Supplied data »
(** ** Which rows [headers()] enriches *)

Section FirstRowFacts.
Import Store Enricher Targets Samples.

Lemma where_ip_key (k dom : string) (x y : row) :
  target_key x = target_key y -> where_ip k dom x = where_ip k dom y.
Proof.
  unfold target_key, where_ip, in_domain. now intros [= _ -> _ ->].
Qed.

Lemma target_key_keys (a b : row) :
  target_key a = target_key b -> ip a = ip b /\ hostname a = hostname b.
Proof. unfold target_key. intros [= _ -> -> _]. auto. Qed.

(** Rows at the same place before and after one UPDATE of the headers. *)
Lemma update_headers_keys (p : plan) (cond : row -> bool) (h s : option string)
    (rows : list row) :
  Forall2 (fun a b => target_key a = target_key b)
          rows (update_limit1 p cond (set_headers h s) rows).
Proof. apply update_limit1_Forall2; reflexivity. Qed.

(** An UPDATE of the headers does not move the place at which a later
    UPDATE by ip stops. *)
Lemma first_match_after_update (p q : plan) (cond : row -> bool)
    (h s : option string) (k dom : string) (rows : list row) :
  first_match p (where_ip k dom) (update_limit1 q cond (set_headers h s) rows)
  = first_match p (where_ip k dom) rows.
Proof.
  symmetry.
  apply (first_match_related (fun a b => target_key a = target_key b)).
  - exact target_key_keys.
  - intros a b Hab. now apply where_ip_key.
  - apply update_headers_keys.
Qed.

Section WithFetcher.

Variable pl : planner.
Variable grab_header : string -> string * (option string * option string).

(** The row at which the UPDATE for [k] stops, through the first wave. *)
Lemma ip_wave_first_row (dom k : string)
    (es : list (string * (option string * option string))) :
  (forall e, e ∈ es -> snd e = snd (grab_header (fst e))) ->
  forall (cur : db) (n : nat) (rc : row),
    first_match (pl UpdateByIp) (where_ip k dom) (data cur) = Some n ->
    data cur !! n = Some rc ->
    data (fold_left (fun acc kv =>
                       update_headers_ip pl (fst (snd kv)) (snd (snd kv))
                                         (fst kv) dom acc) es cur) !! n
    = Some (if bool_decide (k ∈ map fst es) then fetched grab_header k rc else rc).
Proof.
  induction es as [ | [k' [h s]] t IH]; intros Hval cur n rc Hfirst Hn;
    cbn [fold_left map fst snd].
  - exact Hn.
  - assert (Hval' : forall e, e ∈ t -> snd e = snd (grab_header (fst e)))
      by (intros e He; apply Hval; now right).
    assert (Hfirst' : first_match (pl UpdateByIp) (where_ip k dom)
                        (data (update_headers_ip pl h s k' dom cur))
                      = Some n).
    { unfold update_headers_ip. cbn [data].
      now rewrite first_match_after_update. }
    assert (Hc : where_ip k dom rc = true).
    { destruct (first_match_Some _ _ _ _ Hfirst) as (r & Hr & Hc).
      congruence. }
    destruct (decide (k' = k)) as [-> | Hne].
    + assert (Hn' : data (update_headers_ip pl h s k dom cur) !! n
                    = Some (set_headers h s rc)).
      { unfold update_headers_ip. cbn [data].
        rewrite update_limit1_lookup, decide_True by exact Hfirst.
        now rewrite Hn. }
      rewrite (IH Hval' _ n (set_headers h s rc) Hfirst' Hn').
      rewrite (bool_decide_eq_true_2 (k ∈ k :: map fst t)) by left.
      specialize (Hval (k, (h, s))). cbn [fst snd] in Hval.
      assert (Hhs : (h, s) = snd (grab_header k)) by (apply Hval; left).
      unfold fetched. rewrite <- Hhs. cbn [fst snd].
      destruct (bool_decide (k ∈ map fst t)); reflexivity.
    + assert (Hn' : data (update_headers_ip pl h s k' dom cur) !! n = Some rc).
      { unfold update_headers_ip. cbn [data].
        rewrite update_limit1_lookup, decide_False; [exact Hn | ].
        intros E. destruct (first_match_Some _ _ _ _ E) as (r & Hr & Hc').
        assert (r = rc) as -> by congruence.
        unfold where_ip in Hc, Hc'.
        apply andb_prop in Hc. destruct Hc as [Hip _].
        apply andb_prop in Hc'. destruct Hc' as [Hip' _].
        apply sql_eq_Some in Hip. apply sql_eq_Some in Hip'. congruence. }
      rewrite (IH Hval' _ n rc Hfirst' Hn').
      destruct (decide (k ∈ map fst t)) as [Hin | Hnin].
      * rewrite !bool_decide_eq_true_2; auto. now right.
      * rewrite !bool_decide_eq_false_2; auto.
        intros Hin. apply elem_of_cons in Hin. destruct Hin; congruence.
Qed.

(** A row at which no UPDATE by ip stops, through the first wave. *)
Lemma ip_wave_other_row (dom : string)
    (es : list (string * (option string * option string))) :
  forall (cur : db) (n : nat) (rc : row),
    data cur !! n = Some rc ->
    (forall k,
       first_match (pl UpdateByIp) (where_ip k dom) (data cur) <> Some n) ->
    data (fold_left (fun acc kv =>
                       update_headers_ip pl (fst (snd kv)) (snd (snd kv))
                                         (fst kv) dom acc) es cur) !! n
    = Some rc.
Proof.
  induction es as [ | [k' [h s]] t IH]; intros cur n rc Hn Hnot;
    cbn [fold_left fst snd].
  - exact Hn.
  - apply IH.
    + unfold update_headers_ip. cbn [data].
      rewrite update_limit1_lookup, decide_False; [exact Hn | apply Hnot].
    + intros k. unfold update_headers_ip. cbn [data].
      rewrite first_match_after_update. apply Hnot.
Qed.

(** The second wave changes nothing when no hostname of the domain is one
    of its identifiers. *)
Lemma hostname_wave_no_match (dom : string)
    (es : list (string * (option string * option string))) (cur : db) :
  (forall x e, x ∈ data cur -> e ∈ es -> in_domain dom x = true ->
     hostname x <> Some (fst e)) ->
  data (fold_left (fun acc kv =>
                     update_headers_hostname pl (fst (snd kv)) (snd (snd kv))
                                             (fst kv) dom acc) es cur)
  = data cur.
Proof.
  revert cur. induction es as [ | e t IH]; intros cur Hno; cbn [fold_left];
    [reflexivity | ].
  assert (Hstep : data (update_headers_hostname pl (fst (snd e)) (snd (snd e))
                          (fst e) dom cur) = data cur).
  { unfold update_headers_hostname. cbn [data]. apply update_limit1_none.
    intros x Hx. unfold where_hostname.
    destruct (in_domain dom x) eqn:Hd; [ | now rewrite andb_false_r].
    rewrite andb_true_r.
    destruct (sql_eq (hostname x) (Some (fst e))) eqn:Hs; [ | reflexivity].
    apply sql_eq_Some in Hs. exfalso.
    apply (Hno x e Hx); [left | exact Hd | exact Hs]. }
  rewrite IH; [exact Hstep | ].
  intros x e' Hx He'. rewrite Hstep in Hx. apply Hno; [exact Hx | now right].
Qed.

Lemma select_ip_elem (dom : string) (d : db) (k : string) :
  k ∈ select_ip pl dom d <->
  exists r, r ∈ data d /\ where_ip k dom r = true.
Proof.
  unfold select_ip, where_ip. rewrite list_elem_of_omap. split.
  - intros (r & Hr & Hk). apply scan_elem in Hr. exists r.
    split; [exact Hr | ].
    destruct (in_domain dom r); [ | discriminate]. rewrite Hk. cbn.
    now rewrite String.eqb_refl.
  - intros (r & Hr & Hc). apply andb_prop in Hc. destruct Hc as [Hip Hd].
    apply sql_eq_Some in Hip. exists r. split; [now apply scan_elem | ].
    now rewrite Hd.
Qed.

(** The table after the first wave has the hostnames it had. *)
Lemma ip_wave_hostnames (dom : string) (ids : list string) (d : db)
    (x : row) :
  x ∈ data (ip_wave pl grab_header dom ids d) ->
  exists x0, x0 ∈ data d /\ target_key x = target_key x0.
Proof.
  unfold ip_wave. generalize (fetch_all grab_header ids). intros es.
  revert d. induction es as [ | e t IH]; intros d Hx; cbn [fold_left] in Hx.
  - eauto.
  - apply IH in Hx. destruct Hx as (x1 & Hx1 & Hkey).
    unfold update_headers_ip in Hx1. cbn [data] in Hx1.
    apply list_elem_of_lookup in Hx1. destruct Hx1 as (m & Hm).
    destruct (Forall2_lookup_r _ _ _ m x1
                (update_headers_keys (pl UpdateByIp) (where_ip (fst e) dom)
                   (fst (snd e)) (snd (snd e)) (data d)) Hm)
      as (x0 & Hx0 & Hkey0).
    exists x0. split; [ | congruence].
    apply list_elem_of_lookup. eauto.
Qed.

Hypothesis grab_header_ident : forall ident, fst (grab_header ident) = ident.

Lemma fetch_all_values (ids : list string)
    (e : string * (option string * option string)) :
  e ∈ fetch_all grab_header ids ->
  fst e ∈ ids /\ snd e = snd (grab_header (fst e)).
Proof.
  intros He. apply fetch_all_keys in He. destruct He as (ident & Hid & ->).
  rewrite grab_header_ident. auto.
Qed.

Lemma fetch_all_has_key (ids : list string) (k : string) :
  k ∈ ids -> k ∈ map fst (fetch_all grab_header ids).
Proof.
  intros Hk. unfold fetch_all.
  apply (proj2 (dict_entries (map grab_header ids))).
  rewrite map_map. apply list_elem_of_fmap. exists k.
  split; [now rewrite grab_header_ident | exact Hk].
Qed.

Variable self_domain : string.
Variable d : db.

Hypothesis no_hostname_is_an_ip :
  forall x ident,
    x ∈ data d -> in_domain (Py.replace_dot self_domain) x = true ->
    ident ∈ select_ip pl (Py.replace_dot self_domain) d ->
    hostname x <> Some ident.

Lemma headers_result_is_first_wave :
  data (result (headers pl grab_header self_domain d))
  = data (ip_wave pl grab_header (Py.replace_dot self_domain)
                  (select_ip pl (Py.replace_dot self_domain) d) d).
Proof.
  unfold headers. cbn [result]. unfold hostname_wave.
  apply hostname_wave_no_match. intros x e Hx He Hd Hh.
  apply fetch_all_values in He. destruct He as [He _].
  rewrite select_ip_ip_wave in He.
  apply ip_wave_hostnames in Hx. destruct Hx as (x0 & Hx0 & Hkey).
  unfold target_key in Hkey. injection Hkey as _ _ Hhn Hdm.
  apply (no_hostname_is_an_ip x0 (fst e)); auto.
  - unfold in_domain in *. now rewrite <- Hdm.
  - now rewrite <- Hhn.
Qed.

(** X12: when the fetcher returns the identifier it was given and no
    hostname of the domain is the text of an ip of the domain, [headers()]
    gives, for every ip of the domain, the headers fetched for that ip to
    the row at which the UPDATE for that ip stops, whatever the row held
    before. That row is the first row of the ip in the order in which
    the plan of the UPDATE meets the rows: under a scan of the table no
    row of the ip has a smaller rowid, under the index no row of the ip
    has a hostname that sorts before its own (NULL before every text). *)
Theorem headers_enriches_first_row (n : nat) (r : row) (k : string) :
  first_match (pl UpdateByIp) (where_ip k (Py.replace_dot self_domain))
              (data d) = Some n ->
  data d !! n = Some r ->
  data (result (headers pl grab_header self_domain d)) !! n
  = Some (set_headers (fst (snd (grab_header k))) (snd (snd (grab_header k)))
                      r)
  /\ (pl UpdateByIp = TableScan ->
      forall m x, m < n -> data d !! m = Some x ->
        where_ip k (Py.replace_dot self_domain) x = false)
  /\ (pl UpdateByIp = IndexScan ->
      forall x, x ∈ data d ->
        where_ip k (Py.replace_dot self_domain) x = true ->
        null_first (hostname r) (hostname x) <> Gt).
Proof.
  intros Hfirst Hn. split_and!.
  - rewrite headers_result_is_first_wave. unfold ip_wave.
    rewrite (ip_wave_first_row (Py.replace_dot self_domain) k _
               (fun e He => proj2 (fetch_all_values _ e He)) d n r Hfirst Hn).
    rewrite bool_decide_eq_true_2; [reflexivity | ].
    apply fetch_all_has_key. apply select_ip_elem.
    destruct (first_match_Some _ _ _ _ Hfirst) as (r' & Hr' & Hc).
    exists r'. split; [ | exact Hc]. apply list_elem_of_lookup. eauto.
  - intros Hp. rewrite Hp in Hfirst. now apply first_match_table_first.
  - intros Hp x Hx Hc. rewrite Hp in Hfirst.
    pose proof (first_match_index_least _ _ _ _ Hfirst Hn x Hx Hc) as Hle.
    destruct (first_match_Some _ _ _ _ Hfirst) as (r' & Hr' & Hc').
    assert (r' = r) as -> by congruence.
    unfold where_ip in Hc, Hc'.
    apply andb_prop in Hc. destruct Hc as [Hip _].
    apply andb_prop in Hc'. destruct Hc' as [Hip' _].
    apply sql_eq_Some in Hip. apply sql_eq_Some in Hip'.
    unfold index_leb in Hle. rewrite Hip, Hip', null_first_refl in Hle.
    intros Hgt. rewrite Hgt in Hle. discriminate Hle.
Qed.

Your objective »
Look through the records and copy down every line that holds "discriminate".

Written response »
    destruct (in_domain dom r); [ | discriminate]. rewrite Hk. cbn.
    intros Hgt. rewrite Hgt in Hle. discriminate Hle.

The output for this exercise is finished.